**Work request**
Give back every line of the data, transcribed exactly.

(Stored items)
(** The result: the entry (buffer and offset) and [*next]. *)
Fixpoint find_entry_loop (left : nat) (n : nat) (name : list Z) (i : Z) (cur : option (key * Z))
    : ST fs (option (key * Z * list Z)) :=
  match left with
  | O =>
      do! brelse_opt (fst <$> cur);
      st_ret None
  | S left' =>
      let* (k, off) := next_entry n false i cur in
      let* m := match_entry name k off in
      let* e := ld 2 k (off + d_nr) in
      match m with
      | Some next =>
          if negb (e =? 0) then st_ret (Some (k, off, next))
          else find_entry_loop left' n name (i + 1) (Some (k, off + sizeof_dentry))
      | None => find_entry_loop left' n name (i + 1) (Some (k, off + sizeof_dentry))
      end
  end.

Definition find_entry (n : nat) (name : list Z) : ST fs (option (key * Z * list Z)) :=
  let* i := the_inode n in
  let* (k, off) := the_desc i in
  let* md := ld 2 k (off + i_mode) in
  do! st_check (ISDIR md);
  let* sz := ld 4 k (off + i_size) in
  find_entry_loop (Z.to_nat (sz `div` sizeof_dentry)) n name 0 None.

(** What [strncpy] with [MINIX1_NAME_LEN] stores. *)
Definition name_bytes (name : list Z) : list Z :=
  if (length name <? Z.to_nat MINIX1_NAME_LEN)%nat then name ++ [0]
  else take (Z.to_nat (MINIX1_NAME_LEN - 1)) name ++ [0].

(** The loop ends at the first entry past the end of the directory at the latest. *)
Fixpoint add_entry_loop (fuel : nat) (n : nat) (kd : key) (offd : Z) (name : list Z) (i : Z)
    (cur : option (key * Z)) : ST fs (key * Z) :=
  match fuel with
  | O => st_stop Fuel
  | S fuel' =>
      let* (k, off) := next_entry n true i cur in
      let* sz := ld 4 kd (offd + i_size) in
      do! st_when (sz <=? i * sizeof_dentry)
            (do! st 2 k (off + d_nr) 0;
             do! st 4 kd (offd + i_size) ((i + 1) * sizeof_dentry);
             mod_inode n (λ ino, ino <| size := (i + 1) * sizeof_dentry |>));
      let* e := ld 2 k (off + d_nr) in
      if negb (e =? 0) then add_entry_loop fuel' n kd offd name (i + 1) (Some (k, off + sizeof_dentry))
      else
        do! store_bytes k (off + d_name) (name_bytes name);
        let* t := st_gets now in
        do! st 4 kd (offd + i_mtime) t;
        do! mod_inode n (λ ino, ino <| mtime := t |>);
        st_ret (k, off)
  end.

Definition add_entry (n : nat) (name : list Z) : ST fs (key * Z) :=
  let* r := find_entry n name in
  match r with
  | Some (k, off, _) => st_ret (k, off)
  | None =>
      do! st_check (negb (existsb Str.IS_SEPARATOR (take (Z.to_nat MINIX1_NAME_LEN) name)));
      let* i := the_inode n in
      let* (k, off) := the_desc i in
      let* sz := ld 4 k (off + i_size) in
      add_entry_loop (S (S (Z.to_nat (sz `div` sizeof_dentry)))) n k off name 0 None
  end.

(** The result is the return value and, for 0, the inode. *)
Definition minix_open (dir : nat) (name : list Z) (flags mode0 : Z) : ST fs (Z * option nat) :=
  let flags := if negb (Z.land flags O_TRUNC =? 0) && (Z.land flags O_ACCMODE =? O_RDONLY)
               then Z.lor flags O_RDWR else flags in
  (* from the label makeup on *)
  let makeup b n :=
    let* ok := minix_permission n (ACC_MODE (Z.land flags O_ACCMODE)) in
    let* i := the_inode n in
    if negb ok || (ISDIR (mode i) && negb (Z.land flags O_ACCMODE =? O_RDONLY)) then
      do! brelse b;
      do! iput close_op (Some n);
      st_ret (EOF, None)
    else
      let* t := st_gets now in
      do! mod_inode n (λ i, i <| atime := t |>);
      do! (if negb (Z.land flags O_TRUNC =? 0) then
             let* o := deref_opt (op i) in
             let* _ := (if o =? FS_TYPE_MINIX then minix_truncate n else truncate_other n) in
             st_ret tt
           else st_ret tt);
      do! brelse b;
      st_ret (EOK, Some n) in
  let* d := the_inode dir in
  let* r := find_entry dir name in
  match r with
  | Some (b, off, _) =>
      let* e := ld 2 b (off + d_nr) in
      let* n := iget (dev d) e in
      makeup b n
  | None =>
      if Z.land flags O_CREAT =? 0 then st_ret (- EEXIST, None)
      else
        let* ok := minix_permission dir P_WRITE in
        if negb ok then st_ret (- EPERM, None)
        else
          let* (b, off) := add_entry dir name in
          let* p := deref_opt (super d) in
          let* e := minix_ialloc p in
          do! st 2 b (off + d_nr) e;
          let* e := ld 2 b (off + d_nr) in
          let* n := new_inode (dev d) e in
          let* t := st_gets task in
          let md := Z.lor (Z.land mode0 (Z.land 0x1ff (Z.lnot (umask t)))) IFREG in
          let* i := the_inode n in
          let* (k, o) := the_desc i in
          do! st 2 k (o + i_mode) md;
          do! mod_inode n (λ i, i <| mode := u16 md |>);
          makeup b n
  end.
(** The record is at [off] of the block [k]. *)
Definition iso_make_inode (p : nat) (k : key) (off : Z) : ST fs nat :=
  let* n := get_free_inode in
  let* sp := the_super p in
  let* lba := ld 4 k (off + r_lba) in
  let* date := block_bytes 7 k (off + r_date) in
  let* ct := st_lift (iso_make_datetime date) in
  let* flags := ld 1 k (off + r_flags) in
  let* sz := ld 4 k (off + r_size) in
  let* t := st_gets task in
  let* tm := st_gets now in
  do! mod_inode n (λ i, i <| count $= λ c, u32 (c + 1) |> <| dev := sdev sp |> <| nr := lba |> <| super := Some p |> <| op := Some FS_TYPE_ISO9660 |>
        <| mtime := ct |> <| ctime := ct |> <| atime := tm |> <| mode := u16 (iso_make_mode flags) |> <| uid := tuid t |> <| gid := tgid t |>
        <| size := sz |> <| type := FS_TYPE_ISO9660 |>);
  do! st_check (negb (bool_decide (n ∈ inode_list sp)));
  do! mod_super p (λ sp, sp <| inode_list $= cons n |>);
  st_ret n.

Definition iso_super (dv : Z) (p : nat) : ST fs Z :=
  let k := (dv, 0x10) in
  let* b := st_gets (λ s, blocks s !! k) in
  if none b then st_ret (- EFSUNK)
  else
    do! bread k;
    let* type := ld 1 k v_type in
    if negb (type =? ISO_VD_PRIMARY) then do! brelse k; st_ret (- EFSUNK)
    else
      let* id := block_bytes 5 k v_id in
      do! st_check (bool_decide (id = [67; 68; 48; 48; 49]));
      do! mod_super p (λ sp, sp <| sbuf := Some k |> <| sector_size := BLOCK_SIZE |> <| block_size := BLOCK_SIZE |>
            <| stype := FS_TYPE_ISO9660 |> <| sdev := dv |>);
      let* n := iso_make_inode p k v_root in
      do! st_mod (λ s, s <| held $= λ h, {[+ k +]} ⊎ h |>);
      do! mod_inode n (λ i, i <| buf := Some k |> <| desc := Some (k, v_root) |>);
      do! mod_super p (λ sp, sp <| iroot := Some n |>);
      let* bs := ld 2 k v_logical_block_size in
      do! st_check (bs =? BLOCK_SIZE);
      st_ret EOK.

Definition iso_permission (n : nat) (mask : Z) : ST fs bool := st_ret (Z.land (Z.land 5 mask) 7 =? mask).

Section ops.
Context (close_op : nat → ST fs unit).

**Written answer**
(** The result: the entry (buffer and offset) and [*next]. *)
Fixpoint find_entry_loop (left : nat) (n : nat) (name : list Z) (i : Z) (cur : option (key * Z))
    : ST fs (option (key * Z * list Z)) :=
  match left with
  | O =>
      do! brelse_opt (fst <$> cur);
      st_ret None
  | S left' =>
      let* (k, off) := next_entry n false i cur in
      let* m := match_entry name k off in
      let* e := ld 2 k (off + d_nr) in
      match m with
      | Some next =>
          if negb (e =? 0) then st_ret (Some (k, off, next))
          else find_entry_loop left' n name (i + 1) (Some (k, off + sizeof_dentry))
      | None => find_entry_loop left' n name (i + 1) (Some (k, off + sizeof_dentry))
      end
  end.

Definition find_entry (n : nat) (name : list Z) : ST fs (option (key * Z * list Z)) :=
  let* i := the_inode n in
  let* (k, off) := the_desc i in
  let* md := ld 2 k (off + i_mode) in
  do! st_check (ISDIR md);
  let* sz := ld 4 k (off + i_size) in
  find_entry_loop (Z.to_nat (sz `div` sizeof_dentry)) n name 0 None.

(** What [strncpy] with [MINIX1_NAME_LEN] stores. *)
Definition name_bytes (name : list Z) : list Z :=
  if (length name <? Z.to_nat MINIX1_NAME_LEN)%nat then name ++ [0]
  else take (Z.to_nat (MINIX1_NAME_LEN - 1)) name ++ [0].

(** The loop ends at the first entry past the end of the directory at the latest. *)
Fixpoint add_entry_loop (fuel : nat) (n : nat) (kd : key) (offd : Z) (name : list Z) (i : Z)
    (cur : option (key * Z)) : ST fs (key * Z) :=
  match fuel with
  | O => st_stop Fuel
  | S fuel' =>
      let* (k, off) := next_entry n true i cur in
      let* sz := ld 4 kd (offd + i_size) in
      do! st_when (sz <=? i * sizeof_dentry)
            (do! st 2 k (off + d_nr) 0;
             do! st 4 kd (offd + i_size) ((i + 1) * sizeof_dentry);
             mod_inode n (λ ino, ino <| size := (i + 1) * sizeof_dentry |>));
      let* e := ld 2 k (off + d_nr) in
      if negb (e =? 0) then add_entry_loop fuel' n kd offd name (i + 1) (Some (k, off + sizeof_dentry))
      else
        do! store_bytes k (off + d_name) (name_bytes name);
        let* t := st_gets now in
        do! st 4 kd (offd + i_mtime) t;
        do! mod_inode n (λ ino, ino <| mtime := t |>);
        st_ret (k, off)
  end.

Definition add_entry (n : nat) (name : list Z) : ST fs (key * Z) :=
  let* r := find_entry n name in
  match r with
  | Some (k, off, _) => st_ret (k, off)
  | None =>
      do! st_check (negb (existsb Str.IS_SEPARATOR (take (Z.to_nat MINIX1_NAME_LEN) name)));
      let* i := the_inode n in
      let* (k, off) := the_desc i in
      let* sz := ld 4 k (off + i_size) in
      add_entry_loop (S (S (Z.to_nat (sz `div` sizeof_dentry)))) n k off name 0 None
  end.

(** The result is the return value and, for 0, the inode. *)
Definition minix_open (dir : nat) (name : list Z) (flags mode0 : Z) : ST fs (Z * option nat) :=
  let flags := if negb (Z.land flags O_TRUNC =? 0) && (Z.land flags O_ACCMODE =? O_RDONLY)
               then Z.lor flags O_RDWR else flags in
  (* from the label makeup on *)
  let makeup b n :=
    let* ok := minix_permission n (ACC_MODE (Z.land flags O_ACCMODE)) in
    let* i := the_inode n in
    if negb ok || (ISDIR (mode i) && negb (Z.land flags O_ACCMODE =? O_RDONLY)) then
      do! brelse b;
      do! iput close_op (Some n);
      st_ret (EOF, None)
    else
      let* t := st_gets now in
      do! mod_inode n (λ i, i <| atime := t |>);
      do! (if negb (Z.land flags O_TRUNC =? 0) then
             let* o := deref_opt (op i) in
             let* _ := (if o =? FS_TYPE_MINIX then minix_truncate n else truncate_other n) in
             st_ret tt
           else st_ret tt);
      do! brelse b;
      st_ret (EOK, Some n) in
  let* d := the_inode dir in
  let* r := find_entry dir name in
  match r with
  | Some (b, off, _) =>
      let* e := ld 2 b (off + d_nr) in
      let* n := iget (dev d) e in
      makeup b n
  | None =>
      if Z.land flags O_CREAT =? 0 then st_ret (- EEXIST, None)
      else
        let* ok := minix_permission dir P_WRITE in
        if negb ok then st_ret (- EPERM, None)
        else
          let* (b, off) := add_entry dir name in
          let* p := deref_opt (super d) in
          let* e := minix_ialloc p in
          do! st 2 b (off + d_nr) e;
          let* e := ld 2 b (off + d_nr) in
          let* n := new_inode (dev d) e in
          let* t := st_gets task in
          let md := Z.lor (Z.land mode0 (Z.land 0x1ff (Z.lnot (umask t)))) IFREG in
          let* i := the_inode n in
          let* (k, o) := the_desc i in
          do! st 2 k (o + i_mode) md;
          do! mod_inode n (λ i, i <| mode := u16 md |>);
          makeup b n
  end.
(** The record is at [off] of the block [k]. *)
Definition iso_make_inode (p : nat) (k : key) (off : Z) : ST fs nat :=
  let* n := get_free_inode in
  let* sp := the_super p in
  let* lba := ld 4 k (off + r_lba) in
  let* date := block_bytes 7 k (off + r_date) in
  let* ct := st_lift (iso_make_datetime date) in
  let* flags := ld 1 k (off + r_flags) in
  let* sz := ld 4 k (off + r_size) in
  let* t := st_gets task in
  let* tm := st_gets now in
  do! mod_inode n (λ i, i <| count $= λ c, u32 (c + 1) |> <| dev := sdev sp |> <| nr := lba |> <| super := Some p |> <| op := Some FS_TYPE_ISO9660 |>
        <| mtime := ct |> <| ctime := ct |> <| atime := tm |> <| mode := u16 (iso_make_mode flags) |> <| uid := tuid t |> <| gid := tgid t |>
        <| size := sz |> <| type := FS_TYPE_ISO9660 |>);
  do! st_check (negb (bool_decide (n ∈ inode_list sp)));
  do! mod_super p (λ sp, sp <| inode_list $= cons n |>);
  st_ret n.

Definition iso_super (dv : Z) (p : nat) : ST fs Z :=
  let k := (dv, 0x10) in
  let* b := st_gets (λ s, blocks s !! k) in
  if none b then st_ret (- EFSUNK)
  else
    do! bread k;
    let* type := ld 1 k v_type in
    if negb (type =? ISO_VD_PRIMARY) then do! brelse k; st_ret (- EFSUNK)
    else
      let* id := block_bytes 5 k v_id in
      do! st_check (bool_decide (id = [67; 68; 48; 48; 49]));
      do! mod_super p (λ sp, sp <| sbuf := Some k |> <| sector_size := BLOCK_SIZE |> <| block_size := BLOCK_SIZE |>
            <| stype := FS_TYPE_ISO9660 |> <| sdev := dv |>);
      let* n := iso_make_inode p k v_root in
      do! st_mod (λ s, s <| held $= λ h, {[+ k +]} ⊎ h |>);
      do! mod_inode n (λ i, i <| buf := Some k |> <| desc := Some (k, v_root) |>);
      do! mod_super p (λ sp, sp <| iroot := Some n |>);
      let* bs := ld 2 k v_logical_block_size in
      do! st_check (bs =? BLOCK_SIZE);
      st_ret EOK.

Definition iso_permission (n : nat) (mask : Z) : ST fs bool := st_ret (Z.land (Z.land 5 mask) 7 =? mask).

Section ops.
Context (close_op : nat → ST fs unit).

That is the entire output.